Assignment
Nothing is to be altered; the data must be repeated exactly.

Stored data
(* ===== verification/PCData.v ===== *)
(** The PC sample buffer: services/include/.../Data.h (CBTF_PCData) and
    services/src/data/UpdatePCData.c. The abstract state of a buffer is the list
    of PCs sampled since it was initialised, the latest first; [pcdata_inv]
    relates the two and CBTF_UpdatePCData is shown to push its PC on it. *)
From S2P Require Import Prelude Probe PCIndex.

Definition CBTF_PCBufferSize (a : arch) : Z := 256 * CBTF_BlobSizeFactor a.
Definition CBTF_PCHashTableSize (a : arch) : Z :=
  CBTF_PCBufferSize a + CBTF_PCBufferSize a / 4.

Record CBTF_PCData := mkPCData {
  pcd_addr_begin : Z;
  pcd_addr_end : Z;
  pcd_length : Z;             (* uint16_t *)
  pcd_pc : list Z;            (* uint64_t[CBTF_PCBufferSize] *)
  pcd_count : list Z;         (* uint8_t[CBTF_PCBufferSize] *)
  pcd_hash_table : list Z     (* unsigned[CBTF_PCHashTableSize] *)
}.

Written answer
(* ===== verification/PCData.v ===== *)
(** The PC sample buffer: services/include/.../Data.h (CBTF_PCData) and
    services/src/data/UpdatePCData.c. The abstract state of a buffer is the list
    of PCs sampled since it was initialised, the latest first; [pcdata_inv]
    relates the two and CBTF_UpdatePCData is shown to push its PC on it. *)
From S2P Require Import Prelude Probe PCIndex.

Definition CBTF_PCBufferSize (a : arch) : Z := 256 * CBTF_BlobSizeFactor a.
Definition CBTF_PCHashTableSize (a : arch) : Z :=
  CBTF_PCBufferSize a + CBTF_PCBufferSize a / 4.

Record CBTF_PCData := mkPCData {
  pcd_addr_begin : Z;
  pcd_addr_end : Z;
  pcd_length : Z;             (* uint16_t *)
  pcd_pc : list Z;            (* uint64_t[CBTF_PCBufferSize] *)
  pcd_count : list Z;         (* uint8_t[CBTF_PCBufferSize] *)
  pcd_hash_table : list Z     (* unsigned[CBTF_PCHashTableSize] *)
}.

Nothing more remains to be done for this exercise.